THE PROBLEM
Starting with the first line and ending with the last, copy the entries word for word.

DATASET RECORDS
┄┄┄┄┄┄┄┄┄┄

(** X14. A stream request that finds the token expired sends exactly two
    requests, in order: the refresh to the token endpoint, then the
    command to the device API, authorised with the access token the
    refresh just returned. When the device answers with an RTSP URL the
    slot is then registered on that URL with a newly spawned child. *)
Theorem cold_stream_request
    (s : State) (t : Tokens) (deviceId slotId : string)
    (t1 t2 : Z) (tokRes devRes : Response) (a url : string) :
  tokens s = Some t -> needsRefresh t (clock s) = true ->
  body_access_token (body tokRes) = Some a -> a <> "" ->
  rtspUrlOf (body_results (body devRes)) = Some url -> url <> "" ->
  exists s',
    feed (apiStream (Some (deviceId, slotId)) s)
      [(t1, Resolved tokRes); (t2, Resolved devRes)]
    = Done s' (inr (Reply200Stream ("/hls/" ++ slotId ++ "/index.m3u8")
                      (body_results (body devRes) ≫= streamExtensionToken)
                      (body_results (body devRes) ≫= expiresAt)))
    /\ sent s'
       = (sent s ++ [tokenRequest (config s) (refresh_token t);
                     executeCommand deviceId (Some a) GenerateRtspStream])%list
    /\ authorization (executeCommand deviceId (Some a) GenerateRtspStream)
       = Some ("Bearer " ++ a)
    /\ hlsStreams s' !! slotId
       = Some {| process := length (children s); dir := getHlsDir slotId s;
                 slot_rtspUrl := url; startedAt := t2 |}
    /\ children s' !! length (children s)
       = Some (newChild slotId (ffmpegArgs (getHlsDir slotId s) url)).
Proof.
  intros Ht Hn Ha Hne Hu Hue.
  destruct (getValidToken_blocks s t Ht Hn) as (k & Hk & Hcont).
  unfold apiStream, tryCatch, generateStream, bind. rewrite Hk. simpl.
  rewrite Hcont. simpl. rewrite Ha, (truthy_nonempty a Hne). simpl.
  rewrite Hu. cbv beta iota.
  pose proof (truthy_nonempty url Hue) as Hb. simpl in Hb. rewrite Hb. simpl.
  eexists. split; [reflexivity|].
  set (s2 := set_clock t2 _).
  destruct (startHls_frame slotId url s2) as (_ & _ & _ & Hsent).
  destruct (startHls_spawns slotId url s2) as [Hc _].
  split; [|split; [reflexivity|split]].
  - rewrite Hsent. unfold s2, issue. simpl. rewrite <- app_assoc. reflexivity.
  - rewrite startHls_hlsStreams, lookup_insert_eq. reflexivity.
  - exact Hc.
Qed.

Lemma cold_stream_request_witness :
  exists s',
    feed (apiStream (Some ("device-1", "0")) (holding None (Num 0) 5000))
      [(6000%Z, Resolved {| status := 200; body := tokenBody (Some "fresh") (Some 3600%Z) None |});
       (7000%Z, Resolved {| status := 200;
                            body := grantBody (Some (grant (Some "rtsp://cam/live")
                                                       (Some "ext-1") (Some "2026-11-03"))) |})]
    = Done s' (inr (Reply200Stream "/hls/0/index.m3u8" (Some "ext-1") (Some "2026-11-03")))
    /\ sent s'
       = [tokenRequest exampleConfig (Some "refresh-1");
          executeCommand "device-1" (Some "fresh") GenerateRtspStream]
    /\ authorization (executeCommand "device-1" (Some "fresh") GenerateRtspStream)
       = Some "Bearer fresh"
    /\ hlsStreams s' !! "0"
       = Some {| process := 0; dir := "/tmp/hls_0"; slot_rtspUrl := "rtsp://cam/live";
                 startedAt := 7000 |}
    /\ children s' !! 0%nat
       = Some (newChild "0" (ffmpegArgs "/tmp/hls_0" "rtsp://cam/live")).
Proof.
  refine (cold_stream_request (holding None (Num 0) 5000)
            {| access_token := None; refresh_token := Some "refresh-1"; expiry := Num 0 |}
            "device-1" "0" 6000 7000
            {| status := 200; body := tokenBody (Some "fresh") (Some 3600%Z) None |}
            {| status := 200;
               body := grantBody (Some (grant (Some "rtsp://cam/live")
                                          (Some "ext-1") (Some "2026-11-03"))) |}
            "fresh" "rtsp://cam/live" eq_refl eq_refl eq_refl _ eq_refl _); discriminate.
Defined.

(** ** Extending a grant *)

Lemma Keeps_extendStream deviceId ext : Keeps (extendStream deviceId ext).
Proof.
  unfold extendStream. keeps_bind. intros token.
  keeps_bind. intros res. auto with frame.
Qed.

Lemma Keeps_tryCatch {A} (m : Async A) (h : Error -> Async A) :
  Keeps m -> (forall e, Keeps (h e)) -> Keeps (tryCatch m h).
Proof.
  intros Hm Hh s0 s Hs. apply keeps_catchStep; [apply Hm; exact Hs|].
  intros e s' Hs'. apply Hh. exact Hs'.
Qed.

Lemma Keeps_apiExtend parsed : Keeps (apiExtend parsed).
Proof.
  unfold apiExtend. apply Keeps_tryCatch; [|auto with frame].
  destruct parsed as [[deviceId ext]|]; [|auto with frame].
  apply Keeps_bind; [apply Keeps_extendStream|]. auto with frame.
Qed.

┄┄┄┄┄┄┄┄┄┄

TASK RESPONSE
(** X14. A stream request that finds the token expired sends exactly two
    requests, in order: the refresh to the token endpoint, then the
    command to the device API, authorised with the access token the
    refresh just returned. When the device answers with an RTSP URL the
    slot is then registered on that URL with a newly spawned child. *)
Theorem cold_stream_request
    (s : State) (t : Tokens) (deviceId slotId : string)
    (t1 t2 : Z) (tokRes devRes : Response) (a url : string) :
  tokens s = Some t -> needsRefresh t (clock s) = true ->
  body_access_token (body tokRes) = Some a -> a <> "" ->
  rtspUrlOf (body_results (body devRes)) = Some url -> url <> "" ->
  exists s',
    feed (apiStream (Some (deviceId, slotId)) s)
      [(t1, Resolved tokRes); (t2, Resolved devRes)]
    = Done s' (inr (Reply200Stream ("/hls/" ++ slotId ++ "/index.m3u8")
                      (body_results (body devRes) ≫= streamExtensionToken)
                      (body_results (body devRes) ≫= expiresAt)))
    /\ sent s'
       = (sent s ++ [tokenRequest (config s) (refresh_token t);
                     executeCommand deviceId (Some a) GenerateRtspStream])%list
    /\ authorization (executeCommand deviceId (Some a) GenerateRtspStream)
       = Some ("Bearer " ++ a)
    /\ hlsStreams s' !! slotId
       = Some {| process := length (children s); dir := getHlsDir slotId s;
                 slot_rtspUrl := url; startedAt := t2 |}
    /\ children s' !! length (children s)
       = Some (newChild slotId (ffmpegArgs (getHlsDir slotId s) url)).
Proof.
  intros Ht Hn Ha Hne Hu Hue.
  destruct (getValidToken_blocks s t Ht Hn) as (k & Hk & Hcont).
  unfold apiStream, tryCatch, generateStream, bind. rewrite Hk. simpl.
  rewrite Hcont. simpl. rewrite Ha, (truthy_nonempty a Hne). simpl.
  rewrite Hu. cbv beta iota.
  pose proof (truthy_nonempty url Hue) as Hb. simpl in Hb. rewrite Hb. simpl.
  eexists. split; [reflexivity|].
  set (s2 := set_clock t2 _).
  destruct (startHls_frame slotId url s2) as (_ & _ & _ & Hsent).
  destruct (startHls_spawns slotId url s2) as [Hc _].
  split; [|split; [reflexivity|split]].
  - rewrite Hsent. unfold s2, issue. simpl. rewrite <- app_assoc. reflexivity.
  - rewrite startHls_hlsStreams, lookup_insert_eq. reflexivity.
  - exact Hc.
Qed.

Lemma cold_stream_request_witness :
  exists s',
    feed (apiStream (Some ("device-1", "0")) (holding None (Num 0) 5000))
      [(6000%Z, Resolved {| status := 200; body := tokenBody (Some "fresh") (Some 3600%Z) None |});
       (7000%Z, Resolved {| status := 200;
                            body := grantBody (Some (grant (Some "rtsp://cam/live")
                                                       (Some "ext-1") (Some "2026-11-03"))) |})]
    = Done s' (inr (Reply200Stream "/hls/0/index.m3u8" (Some "ext-1") (Some "2026-11-03")))
    /\ sent s'
       = [tokenRequest exampleConfig (Some "refresh-1");
          executeCommand "device-1" (Some "fresh") GenerateRtspStream]
    /\ authorization (executeCommand "device-1" (Some "fresh") GenerateRtspStream)
       = Some "Bearer fresh"
    /\ hlsStreams s' !! "0"
       = Some {| process := 0; dir := "/tmp/hls_0"; slot_rtspUrl := "rtsp://cam/live";
                 startedAt := 7000 |}
    /\ children s' !! 0%nat
       = Some (newChild "0" (ffmpegArgs "/tmp/hls_0" "rtsp://cam/live")).
Proof.
  refine (cold_stream_request (holding None (Num 0) 5000)
            {| access_token := None; refresh_token := Some "refresh-1"; expiry := Num 0 |}
            "device-1" "0" 6000 7000
            {| status := 200; body := tokenBody (Some "fresh") (Some 3600%Z) None |}
            {| status := 200;
               body := grantBody (Some (grant (Some "rtsp://cam/live")
                                          (Some "ext-1") (Some "2026-11-03"))) |}
            "fresh" "rtsp://cam/live" eq_refl eq_refl eq_refl _ eq_refl _); discriminate.
Defined.

(** ** Extending a grant *)

Lemma Keeps_extendStream deviceId ext : Keeps (extendStream deviceId ext).
Proof.
  unfold extendStream. keeps_bind. intros token.
  keeps_bind. intros res. auto with frame.
Qed.

Lemma Keeps_tryCatch {A} (m : Async A) (h : Error -> Async A) :
  Keeps m -> (forall e, Keeps (h e)) -> Keeps (tryCatch m h).
Proof.
  intros Hm Hh s0 s Hs. apply keeps_catchStep; [apply Hm; exact Hs|].
  intros e s' Hs'. apply Hh. exact Hs'.
Qed.

Lemma Keeps_apiExtend parsed : Keeps (apiExtend parsed).
Proof.
  unfold apiExtend. apply Keeps_tryCatch; [|auto with frame].
  destruct parsed as [[deviceId ext]|]; [|auto with frame].
  apply Keeps_bind; [apply Keeps_extendStream|]. auto with frame.
Qed.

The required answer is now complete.